# I am Out of My Element!



## groovyoldlady (Jul 21, 2011)

Hi Everyone! OK...The past several weeks I have been filming and editing videos for my new YouTube channel: Out of My Element. It's been a lot of work, but also aLOT of fun. My starting skills are ghastly, but I'm definitely improving as I keep working!

My videos are a comedic look at my old lady self stepping out of my comfort zone to try new things. And so far, all but one of my published videos have goats in them.

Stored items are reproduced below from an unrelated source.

(** * PDF Merger: the page-exclusion parser and the sequential merge

    A shallow embedding of [project1.py]: the [MergeWorker] thread
    ([__init__], [run]) and the handlers of [PdfMergerApp] that feed it
    ([add_pdf], [get_files], [update_page_count], [update_buttons],
    [apply_page_removal], [remove_selected], [merge_pdfs]).

    Python values are modelled as follows.
    - [int] is [Z]; [str] is [string], one [ascii] per code point, so the
      strings covered are those over code points 0..255;
    - [float] is binary64 with its rounding written out on integers,
      and checked against the machine's floats;
    - the one [set] object of the application lives in a store of set
      objects and is named by its location: the application and the
      worker thread both hold the location, not a copy;
    - an exception is a value of type [exn]; code that can raise runs in
      the monad [py St], which keeps the state reached when it raises;
    - PyPDF2 is an interface ([PdfLibrary]): what a reader makes of the
      bytes of a file, and the bytes a writer emits for a page list;
    - a write at a path goes through, or is refused when the file is
      opened, or breaks off once the file has been opened, as the file
      system of the model says for that path;
    - memory is unbounded: a [range] of any length fits in the set. *)

From Stdlib Require Import ZArith Ascii String Strings.Byte Floats.
From stdpp Require Import gmap strings list pretty.

Open Scope Z_scope.
Open Scope string_scope.

(** ** Exceptions and the state-and-exception monad *)

Inductive exn : Type :=
  | ValueError
  | ZeroDivisionError
  | OverflowError
  | FileNotFoundError (path : string)
  | PermissionError (path : string)
  | OSError (path : string)
  | PdfReadError (msg : string).

Inductive result (A : Type) : Type :=
  | Ok (a : A)
  | Raise (e : exn).
Arguments Ok {A} a.
Arguments Raise {A} e.

(** A computation over a mutable state [St]: it ends in a value or in an
    exception, and in both cases hands back the state it reached (Python
    does not roll back the mutations made before a [raise]). *)
Definition py (St A : Type) : Type := St → St * result A.

Definition py_ret {St A} (a : A) : py St A := λ s, (s, Ok a).

Definition py_bind {St A B} (m : py St A) (k : A → py St B) : py St B :=
  λ s, match m s with
       | (s', Ok a) => k a s'
       | (s', Raise e) => (s', Raise e)
       end.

I'd love it if some of you came and checked out my videos. Comment and let me know what you think! Here's the link to my channel: https://www.youtube.com/channel/UCGlkMf1MmdPwkjBDKdK2gKA?view_as=subscriber


----------



## Lstein (Oct 2, 2014)

I'll take a look when I get home, no youtube at work


----------



## GoofyGoat (Sep 21, 2018)

Good luck on your new venture, it's so exciting! I'll be sure to check it out soon


----------



## Madgoat (Jan 8, 2017)

LOVE your title! And kudos to you for being brave... Good Luck


----------



## Dwarf Dad (Aug 27, 2017)

If you insist.lol Another reason to skip chores!


----------



## ksalvagno (Oct 6, 2009)

Funny!


----------



## wifeof1 (Mar 18, 2016)

You are not old. Very nice and entertaining.


----------



## NigerianNewbie (Jun 6, 2018)

Enjoyed all 3 of the videos. Except, very possible Spam will be in the shopping cart next trip, haven't had it in ages. 
:clever: :goodjob:


----------



## Dwarf Dad (Aug 27, 2017)

Will have to try some more, youtube not letting me connect.


----------



## groovyoldlady (Jul 21, 2011)

Dwarf Dad said:


> Will have to try some more, youtube not letting me connect.


 But they MUST let you connect! I need you!!!! :heehee:


----------



## Dwarf Dad (Aug 27, 2017)

groovyoldlady said:


> But they MUST let you connect! I need you!!!! :heehee:


I even subscribed! I think it is my ad blocker it is a very good one that sometimes blocks too much.


----------



## Dwarf Dad (Aug 27, 2017)

I did it! I saw groovy in her jammies!:funnytech::heehee:


----------



## toth boer goats (Jul 20, 2008)

:haha:


----------



## groovyoldlady (Jul 21, 2011)

Dwarf Dad said:


> I did it! I saw groovy in her jammies!:funnytech::heehee:


 Them were my dress-up Jammies! :7up:


----------



## Nigerian dwarf goat (Sep 25, 2017)

lol! your videos are too funny! i even subscribed!


----------



## Dwarf Dad (Aug 27, 2017)

Are you really Tina Fey's sister?




Who, me try to start a rumor?:hide:


----------



## groovyoldlady (Jul 21, 2011)

Dwarf Dad said:


> Are you really Tina Fey's sister?
> 
> Who, me try to start a rumor?:hide:


Yes, :nod: I am her drastically less well known (and less talented) YOUNGER sister.


----------



## Dwarf Dad (Aug 27, 2017)

Another question, have you really deprived your children of Spam! Y'all really have to get out more.lol


----------



## Goats Rock (Jun 20, 2011)

Those are fun! And your house is so neat!


----------



## groovyoldlady (Jul 21, 2011)

Goats Rock said:


> Those are fun! And your house is so neat!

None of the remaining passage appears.